**Work required**
One range is to be output from the listing below, exactly as written: the line with "destruct (cused c)" to the line with "heap_ok s cs ->", both kept.

####

(** The bitmap skips empty words ([sizeof] counts bytes, so up to 16 words are looked
    at), then the bins are tried one by one. *)
Fixpoint skip_words (n : nat) (uiBitMapIdx uiBinIdx : Z) : M Z :=
  match n with
  | O => mret uiBinIdx
  | S n =>
    w ← gets (fun s => bitmap_word s uiBitMapIdx);
    if (uiBitMapIdx <? 16) && (w =? 0) then skip_words n (uiBitMapIdx + 1) (uiBinIdx + 32) else mret uiBinIdx
  end.
Fixpoint skip_bins (n : nat) (uiBinIdx : Z) : M Z :=
  match n with
  | O => mret uiBinIdx
  | S n =>
    if uiBinIdx <? NBINS then
      b ← get_bin (Bin uiBinIdx);
      if b.(m_hNextChunk) =? INVALID_HANDLE then skip_bins n (uiBinIdx + 1) else mret uiBinIdx
    else mret uiBinIdx
  end.
Definition search_next_bin (uiBinIdx : Z) : M Z :=
  let uiBinIdx := uiBinIdx + 1 in
  let uiBitMapIdx := uiBinIdx / 32 in
  w ← gets (fun s => bitmap_word s uiBitMapIdx);
  uiBinIdx ← (if w =? 0 then skip_words 16 (uiBitMapIdx + 1) ((uiBitMapIdx + 1) * 32) else mret uiBinIdx);
  skip_bins (Z.to_nat NBINS) uiBinIdx.

(** From the tail of a bin to the first chunk that is large enough. *)
Fixpoint last_fit (fuel : nat) (hPre tSize : Z) : M Z :=
  match fuel with
  | O => fault
  | S fuel =>
    if hPre =? INVALID_HANDLE then fault else
    pre ← hPre_of hPre;
    sz ← CHUNK_SIZE hPre;
    if sz <? tSize then last_fit fuel pre tSize else mret hPre
  end.

Definition malloc_next_bin (fuel : nat) (uiBinIdx tSize : Z) : M Z :=
  uiBinIdx ← search_next_bin uiBinIdx;
  if NBINS <=? uiBinIdx then (p ← top_alloc tSize; gets (ptr_to_handle p)) else
  b ← get_bin (Bin uiBinIdx);
  p ← last_fit fuel b.(m_hPreChunk) tSize;
  carve_chunk uiBinIdx p tSize;;
  gets (ptr_to_handle (chunk2mem p)).

(** [inter_malloc]; [fuel] bounds the walk from the tail of a bin. *)
Definition inter_malloc (fuel : nat) (tSize : Z) : M Z :=
  if REQUEST_OUT_OF_RANGE tSize then mret INVALID_HANDLE else
  let tSize := request2size tSize in
  p ← (if in_smallbin_range tSize then small_bin_malloc tSize else mret 0);
  if negb (p =? 0) then gets (ptr_to_handle (chunk2mem p)) else
  let uiBinIdx := bin_index tSize in
  if negb (in_smallbin_range tSize) then
    b ← get_bin (Bin uiBinIdx);
    v ← first_fit 99 b.(m_hNextChunk) tSize;
    match v with
    | Some p => carve_chunk uiBinIdx p tSize;; gets (ptr_to_handle (chunk2mem p))
    | None => malloc_next_bin fuel uiBinIdx tSize
    end
  else malloc_next_bin fuel uiBinIdx tSize.

Definition Malloc (fuel : nat) (tSize : Z) : M Z :=
  modify (set_last 0);;
  hHandle ← inter_malloc fuel tSize;
  (if negb (hHandle =? INVALID_HANDLE) then
     sz ← CHUNK_SIZE (mem2chunk hHandle);
     modify (set_user sz 1);;
     modify (add_alloc_size_to_stat tSize)
   else mret tt);;
  mret hHandle.

Definition Calloc (fuel : nat) (tSize : Z) : M Z :=
  hHandle ← Malloc fuel tSize;
  (if negb (hHandle =? INVALID_HANDLE) then memset0 hHandle tSize else mret tt);;
  mret hHandle.

(** The user space of a chunk; 0 for a handle that is not one. *)
Definition chunk_size (hHandle : Z) : M Z :=
  h ← gets head;
  if (h.(m_hTop) <=? hHandle) || (hHandle <=? h.(m_hBottom)) then mret 0 else
  let p := mem2chunk hHandle in
  bad ← check_inuse_chunk p;
  if negb (bad =? 0) then mret 0 else
  sz ← CHUNK_SIZE p; mret (chunksize2memsize sz).

(** ** Reallocating *)

(** What [inter_re_alloc] does with the room past the new size: chunks of at most
    [MAX_ALLOC_SIZE], each freed. *)
Fixpoint free_remainder (fuel : nat) (remain tRemainderSize : Z) : M unit :=
  match fuel with
  | O => fault
  | S fuel =>
    let tThisChunkSize :=
      if MAX_ALLOC_SIZE <? tRemainderSize then
        if MINSIZE <=? tRemainderSize - MAX_ALLOC_SIZE then REAL_SIZE MAX_ALLOC_SIZE
        else u32 (REAL_SIZE (tRemainderSize - MINSIZE))
      else u32 tRemainderSize in
    put_tSize remain (Z.lor (REAL_SIZE tThisChunkSize) PREV_INUSE);;
    let next := remain + REAL_SIZE tThisChunkSize in
    put_tPreSize next (REAL_SIZE tThisChunkSize);;
    sz ← tSize_of next;
    put_tSize next (Z.lor sz PREV_INUSE);;
    set_inuse_bit_at_offset remain tThisChunkSize;;
    h ← gets (ptr_to_handle (chunk2mem remain));
    inter_free h;;
    let tRemainderSize := u64 (tRemainderSize - tThisChunkSize) in
    if 0 <? tRemainderSize then free_remainder fuel (remain + REAL_SIZE tThisChunkSize) tRemainderSize else mret tt
  end.

(** The end of [inter_re_alloc]: the chunk at [hNewHandle] of [tNewSize] bytes is cut
    to [tSize]. *)
Definition realloc_finish (fuel : nat) (hNewHandle tNewSize tSize : Z) (iPreInUse : bool) (tPreSize : Z) : M Z :=
  if tNewSize <? tSize then fault else
  let tRemainderSize := tNewSize - tSize in
  min ← gets get_min_chunk_size;
  tNewSize ← (if min <=? tRemainderSize then
      free_remainder fuel (hNewHandle + tSize) tRemainderSize;; mret tSize
    else
      let next := hNewHandle + REAL_SIZE tNewSize in
      sz ← tSize_of next;
      put_tSize next (Z.lor sz PREV_INUSE);;
      mret tNewSize);
  put_tSize hNewHandle (u32 (REAL_SIZE tNewSize));;
  (if iPreInUse then sz ← tSize_of hNewHandle; put_tSize hNewHandle (Z.lor sz PREV_INUSE) else mret tt);;
  put_tPreSize hNewHandle tPreSize;;
  gets (ptr_to_handle (chunk2mem hNewHandle)).
Lemma realloc_grow_ok fuel s l p z r pu t :
  let n := request2size t in
  gap s l p pu (p + z) true r -> all_seen l -> 0 <= t -> REQUEST_OUT_OF_RANGE t = false -> z < n -> 24 <= get_min_chunk_size s ->
  let cs := l ++ mkC z true :: r in
  (exists s', realloc_grow (S fuel) p p z n t pu (ld 4 s.(mem) p) s = Ok (0, s') /\ not_allocated s s' cs /\ exhausted s cs n) \/
  exists q z' s', realloc_grow (S fuel) p p z n t pu (ld 4 s.(mem) p) s = Ok (q + 8, s') /\ 0 < q /\ re_allocated s s' cs p z n q z'.
Proof.
  intros n Hg Hseen Ht Hr Hz Hmin cs. destruct (request2size_ok t Ht Hr) as (Hn & Hm & _). fold n in Hn, Hm.
  destruct (grow_bounds _ _ _ _ _ _ Hg) as (Hb1 & Hb2 & Hz24 & Hzm & Hb4 & Hb5 & Hb6 & Hb7 & Hb8 & Ep & Hsl & Hsr).
  assert (Hok : heap_ok s cs).
  { pose proof (gap_used _ _ _ _ _ _ Hg Hseen) as Hok. by replace (p + z - p) with z in Hok by lia. }
  assert (Hp : (p, z) ∈ useds (bottom s) cs) by (unfold cs; rewrite useds_middle, <-Ep; by left).
  assert (Hrest : forall k : M Z, (k = try_prev (S fuel) p p z n (try_new (S fuel) p z t)) ->
    (exists s', k s = Ok (0, s') /\ not_allocated s s' cs /\ exhausted s cs n) \/
    exists q z' s', k s = Ok (q + 8, s') /\ 0 < q /\ re_allocated s s' cs p z n q z').
  { intros k ->. destruct (try_prev_ok fuel s l p z r pu n (try_new (S fuel) p z t)) as [->|?]; try done; [lia|lia| |by right].
    apply (try_new_ok (S fuel) s cs p z t); try done; lia. }
  pose proof (grow_header _ _ _ _ _ _ Hg) as Hh. pose proof (hole_header_y _ _ _ _ _ _ _ (proj1 Hg)) as Hhy.
  assert (Ev : pre_ok l p s.(mem) (ld 4 s.(mem) p)) by by right.
  unfold realloc_grow. rewrite !gets_bind. unfold AT_TOP. destruct r as [|c r'].
  - change (total []) with 0 in Hb7. rewrite (proj2 (Z.eqb_eq _ _)) by lia.
    assert (u64 (hTop s + (n - z) + MINSIZE) = hTop s + (n - z) + 24) as ->.
    { change MINSIZE with 24. apply wrap_small. unfold is_u, MAX_ALLOC_SIZE in *. change (2 ^ 64) with 18446744073709551616. lia. }
    cbn [andb negb]. destruct (Z.ltb_spec (hTop s + (n - z) + 24) (total_size s)) as [Hroom|_].
    + right. destruct (grow_top s l p z pu n Hg Hseen ltac:(lia) Hm Hz Hroom) as (s' & E & Hre). exists p, n, s'. split; [exact E|]. split; [lia|done].
    + rewrite (bind_ok _ _ _ _ _ (CHUNK_SIZE_ok _ _ _ _ Hh)). by apply Hrest.
  - pose proof Hsr as [[H24 _] Hsr']%Forall_cons_1. pose proof (total_nonneg _ Hsr'). rewrite total_cons in *. cbn [hd_size] in Hhy.
    rewrite (proj2 (Z.eqb_neq _ _)) by lia. cbn [andb negb].
    rewrite (bind_ok _ _ _ _ _ (CHUNK_SIZE_ok _ _ _ _ Hh)). cbv zeta.
    assert (Hnext : header s (p + z + csz c) (hd_size r') (cused c)).
    { destruct (ho_r _ _ _ _ _ _ _ (proj1 Hg)) as ([_ Hseg] & Htop & [_ Hsn]%Forall_cons_1).
      destruct (tail_header _ _ _ _ _ (conj Hseg (conj Htop Hsn))). split; [split; lia|done]. }
    rewrite (bind_ok _ _ s (if negb (cused c) && (n <=? z + csz c) then Some (csz c) else None) s).
    2:{ rewrite (bind_ok _ _ _ _ _ (CHUNK_SIZE_ok _ _ _ _ Hhy)). unfold inuse_bit_at_offset. by rewrite (bind_ok _ _ _ _ _ (prev_inuse_ok _ _ _ _ Hnext)). }
    destruct (cused c) eqn:Ec; cbn [andb negb]; [by apply Hrest|].
    destruct (Z.leb_spec n (z + csz c)) as [Hle|_]; [right|by apply Hrest].
    destruct (grow_next fuel s l p z pu n c r' (ld 4 s.(mem) p)) as (s' & z' & E & Hre); try done; [lia|lia|].
    exists p, z', s'. split; [exact E|]. split; [lia|done].
Qed.

(** ** [inter_re_alloc] on a block in use *)

Lemma inter_re_alloc_ok fuel s cs p z t :
  heap_ok s cs -> (p, z) ∈ useds (bottom s) cs -> 0 < t -> REQUEST_OUT_OF_RANGE t = false -> 24 <= get_min_chunk_size s ->
  let n := request2size t in
  (exists s', inter_re_alloc (S fuel) (p + 8) t s = Ok ((0, z), s') /\ not_allocated s s' cs /\ exhausted s cs n) \/
  exists q z' s', inter_re_alloc (S fuel) (p + 8) t s = Ok ((q + 8, z), s') /\ 0 < q /\ re_allocated s s' cs p z n q z'.
Proof.
  intros H Hp Ht Hr Hmin n. destruct (request2size_ok t ltac:(lia) Hr) as (Hn & Hm & _). fold n in Hn, Hm.
  destruct (hk_tail _ _ H) as (_ & _ & Hsc). destruct (useds_split _ _ _ Hp Hsc) as (l & r & -> & Ep & Eu).
  cbn [fst snd] in *. destruct (heap_gap _ _ _ _ H) as (Hsl & pu & Hg). rewrite <-Ep in Hg.
  destruct (grow_bounds _ _ _ _ _ _ Hg) as (Hb1 & Hb2 & Hz24 & Hzm & Hb4 & Hb5 & Hb6 & Hb7 & Hb8 & _ & Hzl & Hzr).
  destruct (hole_aligned _ _ _ _ _ _ _ (proj1 Hg)) as [Hax _]. pose proof (grow_header _ _ _ _ _ _ Hg) as Hh.
  unfold inter_re_alloc, INVALID_HANDLE. rewrite (proj2 (Z.eqb_neq (p + 8) _)), (proj2 (Z.eqb_neq t _)), Hr by lia. cbv zeta. fold n.
  rewrite gets_bind, (proj2 (Z.leb_gt _ _)), (proj2 (Z.leb_gt _ _)) by lia. cbn [orb].
  unfold mem2chunk, SIZE_SZ. replace (p + 8 - 2 * 4) with p by lia.
  rewrite (bind_ok _ _ _ _ _ (CHUNK_SIZE_ok _ _ _ _ Hh)), gets_bind, ptr_to_handle_ok, u64_ok, (proj2 (Z.ltb_ge _ _)) by lia.
  rewrite aligned_ok by done. change MINSIZE with 24. rewrite (proj2 (Z.ltb_ge _ _)) by lia.
  rewrite (bind_ok _ _ _ _ _ (check_inuse_ok _ _ _ _ _ _ Hg)). cbn [Z.eqb negb].
  rewrite (bind_ok _ _ _ _ _ (prev_inuse_ok _ _ _ _ Hh)). unfold tPreSize_of.
  rewrite (bind_ok _ _ _ _ _ (load_ok 4 p s ltac:(split; lia))).
  destruct (Z.leb_spec n z) as [Hle|Hlt].
  - right. assert (Hho : hole s l p pu (p + z) true r) by apply Hg.
    destruct (realloc_finish_ok fuel s l p pu (p + z) true r n (ld 4 s.(mem) p) Hho Hsl) as (s' & cs' & z' & E & Hlike & Hok & Hu & Hz' & Hk);
      try done; [by right|lia|lia|].
    replace (p + z - p) with z in E by lia. rewrite (bind_ok _ _ _ _ _ E). exists p, z', s'. split; [done|]. split; [lia|].
    split; [done|]. split; [lia|]. exists (useds (bottom s) l ++ useds (p + z) r), cs'. rewrite useds_middle, <-Ep. split; [done|]. split; [done|].
    rewrite Hu, <-Permutation_middle. split; [done|]. split; [intros x Hx; apply Hk; set_solver +Hx|].
    intros i Hi. apply (Hk (p, n)); [set_solver|cbn; lia].
  - destruct (realloc_grow_ok fuel s l p z r pu t Hg Hsl) as [(s' & E & Hna & Hex)|(q & z' & s' & E & Hq & Hre)]; try done; [lia| |].
    + left. exists s'. by rewrite (bind_ok _ _ _ _ _ E).
    + right. exists q, z', s'. by rewrite (bind_ok _ _ _ _ _ E).
Qed.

####

**Output for this exercise**
    destruct (cused c) eqn:Ec; cbn [andb negb]; [by apply Hrest|].
    destruct (Z.leb_spec n (z + csz c)) as [Hle|_]; [right|by apply Hrest].
    destruct (grow_next fuel s l p z pu n c r' (ld 4 s.(mem) p)) as (s' & z' & E & Hre); try done; [lia|lia|].
    exists p, z', s'. split; [exact E|]. split; [lia|done].
Qed.

(** ** [inter_re_alloc] on a block in use *)

Lemma inter_re_alloc_ok fuel s cs p z t :
  heap_ok s cs -> (p, z) ∈ useds (bottom s) cs -> 0 < t -> REQUEST_OUT_OF_RANGE t = false -> 24 <= get_min_chunk_size s ->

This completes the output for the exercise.